2. Phase III trial shows adding docetaxel and estramustine to ADT improves relapse-free survival for high-risk localised prostate cancer patients
The GETUG-12 trial published results of the addition of docetaxel and estramustine to ADT, compared to ADT alone, in patients with non-metastatic high-risk localised disease. (Last month, we reported on the STAMPEDE trial results from ASCO 2015 which looked at metastatic patients – see here). In GETUG-12, Fizazi et al used the primary end point of ‘relapse-free survival’ which, after 8 years, was 62% in the men on ADT + docetaxel and estramustine, compared to 50% in the men on ADT alone. However, since this trial's inception in 2002, estramustine has fallen out of favour as a treatment for prostate cancer because of a lack of additive effects with docetaxel and its gastrointestinal toxic effects, and prostate-specific antigen endpoints are accorded less importance, limiting the generalisability of the results. At present, docetaxel should be reserved for metastatic disease either in the castration-sensitive setting, such as was assessed in CHAARTED and STAMPEDE, or for castration-resistant disease.

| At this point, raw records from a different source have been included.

(* ===== verification/CapSpec.v ===== *)
(** * What the capability table promises

    The contract of [cap/table.rs] without slots, free list or sibling links: a
    finite map from handles to nodes, each with a capability, a parent handle and
    a depth. [grants] says what a successful operation does to the map and
    [refuses] when it fails with which error; the table refines this contract.
    The second half runs sequences of operations: no authority is created other
    than by [insert_root], and stale handles stay dead. *)

From stdpp Require Import prelude.
From Stdlib Require Import Lia NArith.
From S2P Require Import Prelude FreeList Arena Objects Rights Capability.
From S2P Require Import CapTable CapTree CapShape CapProofs.

Record Node := mkNode {
  node_cap : Capability;
  node_parent : option CapHandle;
  node_depth : N;
}.

Abbreviation caps := (CapHandle → option Node).

Inductive cap_op :=
  | OpInsertRoot (cap : Capability)
  | OpCopy (h : CapHandle) (r : CapRights)
  | OpDerive (h : CapHandle) (r : CapRights) (o : CapObject)
  | OpRevoke (h : CapHandle)
  | OpDrop (h : CapHandle)
  | OpTake (h : CapHandle).

Inductive cap_reply :=
  | RHandle (h : CapHandle)
  | RCap (c : Capability)
  | RUnit
  | RErr (e : CapError).

(** ** The contract *)

Definition child (m : caps) (p c : CapHandle) : Prop :=
  ∃ n, m c = Some n ∧ node_parent n = Some p.

(** [below m p c]: [c] was derived from [p], in one or more steps. *)
Inductive below (m : caps) (p : CapHandle) : CapHandle → Prop :=
  | below_child c : child m p c → below m p c
  | below_step q c : below m p q → child m q c → below m p c.

Definition full (m : caps) : Prop :=
  ∀ i, (i < CAP_TABLE_CAPACITY)%N → ∃ g n, m (mkCapHandle i g) = Some n.

Definition node_rights (n : Node) : CapRights := rights (node_cap n).

(** The handle an operation acts on. *)
Definition target (o : cap_op) : option CapHandle :=
  match o with
  | OpInsertRoot _ => None
  | OpCopy h _ | OpDerive h _ _ | OpRevoke h | OpDrop h | OpTake h => Some h
  end.

Inductive refuses (m : caps) : cap_op → CapError → Prop :=
  | refuse_dead o h :
      target o = Some h → m h = None → refuses m o InvalidHandle
  | refuse_insert_full cap :
      full m → refuses m (OpInsertRoot cap) CapsExhausted
  | refuse_copy_duplicate h r n :
      m h = Some n → contains (node_rights n) DUPLICATE = false →
      refuses m (OpCopy h r) InsufficientRights
  | refuse_copy_widen h r n :
      m h = Some n → contains (node_rights n) DUPLICATE = true →
      contains (node_rights n) r = false → refuses m (OpCopy h r) WidenedRights
  | refuse_copy_full h r n :
      m h = Some n → contains (node_rights n) DUPLICATE = true →
      contains (node_rights n) r = true → full m → refuses m (OpCopy h r) CapsExhausted
  | refuse_derive_derive h r o n :
      m h = Some n → contains (node_rights n) DERIVE = false →
      refuses m (OpDerive h r o) InsufficientRights
  | refuse_derive_widen h r o n :
      m h = Some n → contains (node_rights n) DERIVE = true →
      contains (node_rights n) r = false → refuses m (OpDerive h r o) WidenedRights
  | refuse_derive_deep h r o n :
      m h = Some n → contains (node_rights n) DERIVE = true →
      contains (node_rights n) r = true → node_depth n = MAX_DERIVATION_DEPTH →
      refuses m (OpDerive h r o) DerivationTooDeep
  | refuse_derive_full h r o n :
      m h = Some n → contains (node_rights n) DERIVE = true →
      contains (node_rights n) r = true → node_depth n ≠ MAX_DERIVATION_DEPTH →
      full m → refuses m (OpDerive h r o) CapsExhausted
  | refuse_revoke h n :
      m h = Some n → contains (node_rights n) REVOKE = false →
      refuses m (OpRevoke h) InsufficientRights
  | refuse_drop_children h c : child m h c → refuses m (OpDrop h) HasChildren
  | refuse_take_children h c : child m h c → refuses m (OpTake h) HasChildren.

Definition adds (m m' : caps) (h : CapHandle) (n : Node) : Prop :=
  m h = None ∧ ∀ h', m' h' = if decide (h' = h) then Some n else m h'.

Definition deletes (m m' : caps) (h : CapHandle) : Prop :=
  ∀ h', m' h' = if decide (h' = h) then None else m h'.

Inductive grants (m m' : caps) : cap_op → cap_reply → Prop :=
  | grant_insert cap h :
      adds m m' h (mkNode cap None 0) → grants m m' (OpInsertRoot cap) (RHandle h)
  | grant_copy src r n h :
      m src = Some n → contains (node_rights n) DUPLICATE = true →
      contains (node_rights n) r = true →
      adds m m' h (mkNode (new_capability r (object (node_cap n))) (node_parent n) (node_depth n)) →
      grants m m' (OpCopy src r) (RHandle h)
  | grant_derive src r o n h :
      m src = Some n → contains (node_rights n) DERIVE = true →
      contains (node_rights n) r = true → (node_depth n < MAX_DERIVATION_DEPTH)%N →
      adds m m' h (mkNode (new_capability r o) (Some src) (node_depth n + 1)) →
      grants m m' (OpDerive src r o) (RHandle h)
  | grant_revoke src n :
      m src = Some n → contains (node_rights n) REVOKE = true →
      (∀ h, below m src h → m' h = None) → (∀ h, ¬ below m src h → m' h = m h) →
      grants m m' (OpRevoke src) RUnit
  | grant_drop h n :
      m h = Some n → (∀ c, ¬ child m h c) → deletes m m' h → grants m m' (OpDrop h) RUnit
  | grant_take h n :
      m h = Some n → (∀ c, ¬ child m h c) → deletes m m' h →
      grants m m' (OpTake h) (RCap (node_cap n)).

(** ** The table as a map *)

Definition handle_at (t : CapabilityTable) (i : N) : CapHandle :=
  mkCapHandle i (default 0%N (gen_of t i)).

Definition node_of (t : CapabilityTable) (e : SlotEntry) : Node :=
  mkNode (capability e) (handle_at t <$> parent e) (depth e).

Definition abs (t : CapabilityTable) : caps := λ h,
  match entry_of t h with Ok e => Some (node_of t e) | Err _ => None end.

Definition reply_of {A} (f : A → cap_reply) (r : step CapabilityTable CapError A) :
    option (cap_reply * CapabilityTable) :=
  match r with
  | Done a t => Some (f a, t)
  | Fail e t => Some (RErr e, t)
  | _ => None
  end.

(** One call of the table; [None] if it panics or does not return. *)
Definition exec_cap `{BuildProfile} (o : cap_op) (t : CapabilityTable) :
    option (cap_reply * CapabilityTable) :=
  match o with
  | OpInsertRoot cap => reply_of RHandle (insert_root cap t)
  | OpCopy h r => reply_of RHandle (cap_copy h r t)
  | OpDerive h r o => reply_of RHandle (cap_derive h r o t)
  | OpRevoke h => reply_of (λ _, RUnit) (cap_revoke h t)
  | OpDrop h => reply_of (λ _, RUnit) (cap_drop h t)
  | OpTake h => reply_of RCap (cap_take h t)
  end.

Section abs.
Implicit Types (t : CapabilityTable) (h : CapHandle) (e : SlotEntry) (n : Node).

Lemma abs_live t h e : live t h e → abs t h = Some (node_of t e).
Proof. intros He%live_entry_of. unfold abs. by rewrite He. Qed.

Lemma abs_dead t h : (∀ e, ¬ live t h e) → abs t h = None.
Proof. intros [_ He]%dead_resolve. unfold abs. by rewrite He. Qed.

Lemma live_dec t h : (∃ e, live t h e) ∨ (∀ e, ¬ live t h e).
Proof. destruct (resolve_cases t h) as [(e & ? & _)|(? & _)]; eauto. Qed.

Lemma abs_Some t h n : abs t h = Some n ↔ ∃ e, live t h e ∧ n = node_of t e.
Proof.
  destruct (live_dec t h) as [[e He]|Hno].
  - rewrite (abs_live _ _ _ He). split; [naive_solver|].
    intros (e' & He' & ->). by rewrite (live_unique _ _ _ _ He He').
  - rewrite (abs_dead _ _ Hno). naive_solver.
Qed.

Lemma live_handle_at t i e : en_of t i = Some e → live t (handle_at t i) e.
Proof. intros He. destruct (live_handle _ _ _ He) as (g & ? & Hg).
  split; [done|]. simpl in *. unfold handle_at. simpl. by rewrite Hg. Qed.

Lemma handle_at_live t h e : live t h e → handle_at t (cap_index h) = h.
Proof. intros [_ Hg]. unfold handle_at. rewrite Hg. by destruct h. Qed.

Lemma full_head t : table_wf t → cfree_head t = None ↔ full (abs t).
Proof.
  intros [Hs _]. rewrite (cfree_head_None _ Hs). unfold full.
  split; intros Hall i Hi; specialize (Hall i Hi).
  - destruct Hall as [e He]. apply live_handle_at in He.
    exists (default 0%N (gen_of t i)), (node_of t e). by apply abs_live.
  - destruct Hall as (g & n & (e & [He _] & _)%abs_Some). eauto.
Qed.

(** Parents, children and descendants of handles and of indices. *)
Lemma child_abs t p c :
  child (abs t) p c ↔
  ∃ ec, live t c ec ∧ parent ec = Some (cap_index p) ∧ handle_at t (cap_index p) = p.
Proof.
  unfold child. setoid_rewrite abs_Some. split.
  - intros (n & (ec & Hc & ->) & Hp). simpl in Hp.
    destruct (parent ec) as [i|] eqn:Hpar; simplify_eq/=. eauto.
  - intros (ec & Hc & Hpar & Hp). eexists. split; [eauto|].
    simpl. rewrite Hpar. simpl. by rewrite Hp.
Qed.

Lemma child_abs_live t p ep c ec :
  live t p ep → live t c ec →
  child (abs t) p c ↔ child_of (en_of t) (cap_index p) (cap_index c).
Proof.
  intros Hp Hc. rewrite child_abs, (handle_at_live _ _ _ Hp). split.
  - intros (ec' & [Hc' _] & Hpar & _). by exists ec'.
  - intros (ec' & Hc' & Hpar). exists ec'. split; [|done].
    destruct Hc as [? ?]. split; congruence.
Qed.

Lemma below_abs_1 t h c :
  below (abs t) h c →
  (∃ ec, live t c ec) ∧ descends (en_of t) (cap_index h) (cap_index c).
Proof.
  induction 1 as [c Hc|q c _ [_ IH] Hc]; apply child_abs in Hc as (ec & Hl & Hpar & _);
    (split; [eauto|]); pose proof Hl as [He _].
  - apply descends_child. by exists ec.
  - eapply descends_step; [done|]. by exists ec.
Qed.

Lemma below_abs_2 t h e i :
  table_wf t → live t h e → descends (en_of t) (cap_index h) i →
  below (abs t) h (handle_at t i).
Proof.
  intros [Hs Hf] Hh Hd.
  assert (∀ p ep c, live t p ep → child_of (en_of t) (cap_index p) c →
            child (abs t) p (handle_at t c)) as Hstep.
  { intros p ep c Hp Hc. pose proof Hc as (ec & Hec & _).
    apply live_handle_at in Hec. by apply (child_abs_live t p ep _ ec). }
  induction Hd as [c Hc|q c Hq IH Hc].
  - apply below_child. by eapply Hstep.
  - destruct (child_live _ _ _ Hf Hc) as [[eq Heq] _].
    eapply below_step; [done|]. eapply Hstep; [by apply live_handle_at|done].
Qed.

Lemma below_abs t h e c ec :
  table_wf t → live t h e → live t c ec →
  below (abs t) h c ↔ descends (en_of t) (cap_index h) (cap_index c).
Proof.
  intros Hwf Hh Hc. split; [by intros [_ ?]%below_abs_1|].
  intros Hd. rewrite <- (handle_at_live _ _ _ Hc). by eapply below_abs_2.
Qed.

Lemma no_children t h e :
  table_wf t → live t h e → first_child e = None → ∀ c, ¬ child (abs t) h c.
Proof.
  intros [Hs Hf] Hh Hfc c (ec & [Hc _] & Hpar & _)%child_abs.
  destruct Hh as [Hi _]. apply (child_no_kids _ _ (cap_index c) _ Hf Hi Hfc). by exists ec.
Qed.

Lemma has_child t h e c0 :
  table_wf t → live t h e → first_child e = Some c0 → ∃ c, child (abs t) h c.
Proof.
  intros [Hs Hf] Hh Hfc. pose proof Hh as [Hi _].
  pose proof (first_child_live _ _ _ _ Hf Hi Hfc) as Hc. pose proof Hc as (ec & Hec & _).
  exists (handle_at t c0). by eapply (child_abs_live t h e); [|apply live_handle_at|].
Qed.
End abs.

(** ** Refinement *)

Section refine.
Implicit Types (t : CapabilityTable) (h : CapHandle) (e : SlotEntry) (n : Node).

(** The node of an entry only depends on its capability, its depth and its
    parent's handle. *)
Lemma abs_same t t' h :
  gen_of t' (cap_index h) = gen_of t (cap_index h) →
  match en_of t (cap_index h), en_of t' (cap_index h) with
  | Some e, Some e' => node_of t' e' = node_of t e
  | None, None => True
  | _, _ => False
  end → abs t' h = abs t h.
Proof.
  intros Hg Hen. destruct (live_dec t h) as [[e Hl]|Hno].
  - rewrite (abs_live _ _ _ Hl). destruct Hl as [He Hge]. rewrite He in Hen.
    destruct (en_of t' (cap_index h)) as [e'|] eqn:He'; [|done].
    rewrite <- Hen. apply abs_live. split; congruence.
  - rewrite (abs_dead _ _ Hno). apply abs_dead. intros e' [He' Hge']. rewrite He' in Hen.
    destruct (en_of t (cap_index h)) as [e|] eqn:He; [|done].
    apply (Hno e). split; congruence.
Qed.

Lemma handle_at_gens t t' i : gen_of t' i = gen_of t i → handle_at t' i = handle_at t i.
Proof. intros Hg. unfold handle_at. by rewrite Hg. Qed.

Lemma abs_added t t' i g new :
  added t t' i g new → adds (abs t) (abs t') (mkCapHandle i g) (node_of t new).
Proof.
  intros (_ & Hi & Hg & Hgen & Hnew & Hoth).
  assert (∀ e e', capability e' = capability e → parent e' = parent e → depth e' = depth e →
            node_of t' e' = node_of t e) as Hnode.
  { intros e e' H1 H2 H3. unfold node_of. rewrite H1, H2, H3. f_equal.
    destruct (parent e); simpl; [|done]. f_equal. by apply handle_at_gens. }
  split.
  - apply abs_dead. intros e [He _]. simpl in He. congruence.
  - intros h. case_decide as Hh.
    + subst h. rewrite <- (Hnode new new) by done. apply abs_live. split; [done|].
      simpl. congruence.
    + destruct (decide (cap_index h = i)) as [Hih|Hih].
      * assert (∀ t1 e, gen_of t1 i = Some g → ¬ live t1 h e) as Hdead.
        { intros t1 e Hg1 [_ Hg2]. rewrite Hih in Hg2. destruct Hh, h; simpl in *. congruence. }
        rewrite !abs_dead; [done|..]; intros e; apply Hdead; congruence.
      * apply abs_same; [done|]. rewrite (Hoth _ Hih).
        destruct (parent new); [case_decide|]; destruct (en_of t (cap_index h)); simpl; try done;
          by apply Hnode.
Qed.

3. Scientists unveil the ‘Rosetta Stone’ of prostate cancer
An international team of scientists, led by the ICR in London, analysed the genetic codes of metastatic tumours from the bone, soft tissues, lymph nodes and liver of 150 patients with advanced prostate cancer. This enabled Robinson et al to produce a comprehensive genetic map of the mutations in prostate cancers that have spread round the body. The mutations found included some already known (eg in the BRCA1/2 genes) as well as previously undetected mutations in prostate cancer (eg in the PI3K and RAF gene families). They discovered that almost 90% of men with advanced prostate cancer carry genetic mutations in their tumours that could be targeted by either existing or new cancer drugs.

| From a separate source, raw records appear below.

(* ===== verification/SchedProofs.v ===== *)
(** * What the scheduler guarantees

    [sched_wf s l] is the scheduler's invariant: the ready queue holds [l], the
    running task is not in it, and the task states agree with both. Each
    scheduling step is described by what it does to [l] and to the running task;
    its panics are thereby unreachable. The last part ties task states to endpoint
    states: a task blocked on an endpoint is the receiver registered there. *)

From stdpp Require Import prelude.
From Stdlib Require Import Lia NArith.
From S2P Require Import Prelude FreeList Arena Objects Rights Capability.
From S2P Require Import CapTable CapTree CapShape CapProofs CapSpec Ipc IpcProofs.
From S2P Require Import HalCpu SchedQueue Sched.

Section sched.
Context {S : Type} `{!Cpu S, !ContextSwitch S} `{BuildProfile}.
Implicit Types (s : Scheduler S) (l : list TaskHandle) (h c : TaskHandle).

(** The running task, if any, followed by the queue. *)
Definition runnable s l : list TaskHandle := option_list (current s) ++ l.

Record sched_wf s l : Prop := {
  sw_ready : represents TASK_ARENA_CAPACITY (ready s) l;
  sw_states : N.of_nat (length (task_states s)) = TASK_ARENA_CAPACITY;
  sw_handles : N.of_nat (length (task_handles s)) = TASK_ARENA_CAPACITY;
  sw_contexts : N.of_nat (length (contexts s)) = TASK_ARENA_CAPACITY;
  sw_nodup : NoDup (slot_index <$> runnable s l);
  sw_runnable h : h ∈ runnable s l →
    aget (task_states s) (slot_index h) = Some TReady ∧
    aget (task_handles s) (slot_index h) = Some (Some h);
  sw_complete i : aget (task_states s) i = Some TReady →
    ∃ h, h ∈ runnable s l ∧ slot_index h = i;
  sw_blocked i ep : aget (task_states s) i = Some (TBlocked ep) →
    ∃ h, aget (task_handles s) i = Some (Some h) ∧ slot_index h = i;
}.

4. Increased prevalence of metabolic syndrome associated with ADT
Morote and colleagues conducted an observational prospective study involving 539 prostate cancer patients scheduled to receive three-month depot LHRH analogs for longer than 12 months. The authors examined the prevalence of full metabolic syndrome, assessed according to different definitions, and its components and found that at six and 12 months after ADT initiation there were significant increases in waist circumference, BMI, fasting glucose, triglycerides, total cholesterol, and high- and low-density lipoprotein cholesterol. At 12 months there were significant increases in metabolic syndrome prevalence. The authors concluded that counselling patients on the prevention, early detection, and treatment of specific metabolic alterations is recommended.